Dark shot noise results from the fact that even if there is no light at all falling on a pixel, the photodiode “faucet” still has a small flow of “leakage” electrons that are generated thermally. When the charge accumulated in a pixel is read out there is no way to tell thermally generated “leakage electrons” apart from photoelectrons. Therefore, this dark current adds uncertainty in the total number of electrons that are measured.

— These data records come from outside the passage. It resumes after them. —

(* ===== verification/Session.v ===== *)
(** * A backend's statements and transactions.

    The executor's calls as a state machine: statements that open a modify
    state, feed rows and end, and the transaction callback.  An error aborts
    the transaction: nothing but its end follows.  [allowed] is the order
    Postgres keeps for statements with one modify target and without
    savepoints; [session_clean] and [writes_only_at_end] are about every such
    run.  With two targets in one query, or an error caught by a savepoint,
    staging blobs are left behind ([two_targets_leak], [savepoint_leak] in
    [SessionDemo]). *)

From S2P Require Import Prelude RustStr Redact Errors RowId Options Externals Kernel Convert BlobService Store Handoff Coordinator ParquetIO Modify PlanFacts CommitFacts CommitDemo Partition ScanPlan Parallel Insert.
Local Open Scope Z_scope.

(** ** A request changes at most the name it is for *)

Section Frames.
Context {Y : BytesApi} {B : BlobApi} {L : BlobLaws B}.

Lemma upload_frame nm body c (s s' : Svc) r k : sdk_upload nm body c s = (s', r) -> k <> nm -> blobs s' !! k = blobs s !! k.
Proof.
  intros H Hk. destruct (cond_ok c (blobs s !! nm)) eqn:E.
  - apply cond_ok_holds in E. destruct (upload_law nm body c s E) as (s1 & e & Hu & Hs & _). rewrite H in Hu. injection Hu as <- _.
    by rewrite Hs, lookup_insert_ne.
  - assert (~ cond_holds c (blobs s !! nm)) as Hn by (intros Hc%cond_ok_holds; congruence).
    destruct (upload_fails nm body c s Hn) as (s1 & er & Hu & Hs & _). rewrite H in Hu. injection Hu as <- _. by rewrite Hs.
Qed.

Lemma delete_frame nm c (s s' : Svc) r k : sdk_delete nm c s = (s', r) -> k <> nm -> blobs s' !! k = blobs s !! k.
Proof.
  intros H Hk. destruct (blobs s !! nm) eqn:Eb; [destruct (cond_ok c (blobs s !! nm)) eqn:E|].
  - apply cond_ok_holds in E. destruct (delete_law nm c s) as (s1 & Hd & Hs); [by rewrite Eb|done|]. rewrite H in Hd. injection Hd as <- _.
    by rewrite Hs, lookup_delete_ne.
  - destruct (delete_fails nm c s) as (s1 & er & Hd & Hs & _); [intros [_ Hc%cond_ok_holds]; congruence|]. rewrite H in Hd. injection Hd as <- _. by rewrite Hs.
  - destruct (delete_fails nm c s) as (s1 & er & Hd & Hs & _); [rewrite Eb; by intros [[] _]|]. rewrite H in Hd. injection Hd as <- _. by rewrite Hs.
Qed.

(** [m] changes no name but [nm]. *)
Definition only_at {T} (nm : str) (m : SM Svc T) : Prop := forall s s' r k, m s = (s', r) -> k <> nm -> blobs s' !! k = blobs s !! k.

Lemma only_at_lift {S T} nm (x : FdwResult S) (f : S -> SM Svc T) : (forall a, only_at nm (f a)) -> only_at nm (lift x ≫= f).
Proof.
  intros Hf s s' r k H Hk. destruct x as [a|e]; [by apply (Hf a s s' r k)|]. by injection H as <- _.
Qed.

Lemma only_at_call {S T} nm (op : Svc -> Svc * Result SdkError S) g (f : S -> SM Svc T) :
  (forall s s' r k, op s = (s', r) -> k <> nm -> blobs s' !! k = blobs s !! k) -> (forall a s s' r, f a s = (s', r) -> s' = s) ->
  only_at nm (call op g ≫= f).
Proof.
  intros Hop Hf s s' r k H Hk. unfold mbind, sm_bind, call in H. destruct (op s) as [s1 r1] eqn:E. cbn in H.
  destruct (map_err g r1); [apply Hf in H as ->|injection H as <- _]; by eapply Hop.
Qed.

Lemma put_if_match_frame nm body e : only_at nm (put_if_match nm body e).
Proof. apply only_at_lift. intros []. apply only_at_call; [intros; by eapply upload_frame|by intros a s s' r [= <- _]]. Qed.

Lemma delete_if_match_frame nm e : only_at nm (delete_if_match nm e).
Proof.
  intros s s' r k H Hk. unfold delete_if_match, call in H. destruct (sdk_delete nm (mkCond (Some e) None) s) as [s1 r1] eqn:E.
  injection H as <- _. by eapply delete_frame.
Qed.

Lemma writer_upload_frame nm body : only_at nm (writer_upload nm body).
Proof. apply only_at_lift. intros []. apply only_at_call; [intros; by eapply upload_frame|by intros a s s' r [= <- _]]. Qed.
End Frames.

(** ** What a commit may leave behind *)

Section Commit.
Context {Y : BytesApi} {B : BlobApi} {L : BlobLaws B} {A : ArrowApi} {R : RoaringApi} {Q : ParquetApi} {P : PgApi} {U : UuidApi}.

Abbreviation cont w := (blobs (w_svc w)).

(** Outside of [ns] and the names in flight the container is [c0], and what is
    in flight are staging names [c0] does not have. *)
Definition tracked (c0 : Container) (ns : list str) (w : World B) : Prop :=
  (forall k, k ∉ ns -> k ∉ flight w -> cont w !! k = c0 !! k) /\ (forall k, k ∈ flight w -> c0 !! k = None /\ is_staging_name k = true).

At longer exposures, dark current can fill up more of the full-well-capacity of the “bucket” thereby reducing the available space for photoelectrons. In addition to using up some of the capacity for photoelectrons, there is a temporal variation in the number of dark electrons collected from one exposure to the next. This temporal variation is referred to as dark-shot-noise.

Since it can be modeled as a Poisson distribution, the dark-shot-noise is estimated to be the square root of the number of dark signal electrons that are expected to be captured in each exposure. Since Dark Current is a thermal phenomenon, its effect (Dark Shot Noise) can be mitigated by cooling the image sensor.

$$ \sigma_{\text{dark}} = \sqrt{I_{\text{dark}}} $$

Where:

• $\sigma_{\text{dark}}$: Dark shot noise.
• $I_{\text{dark}}$ [e-]: Mean Dark Signal.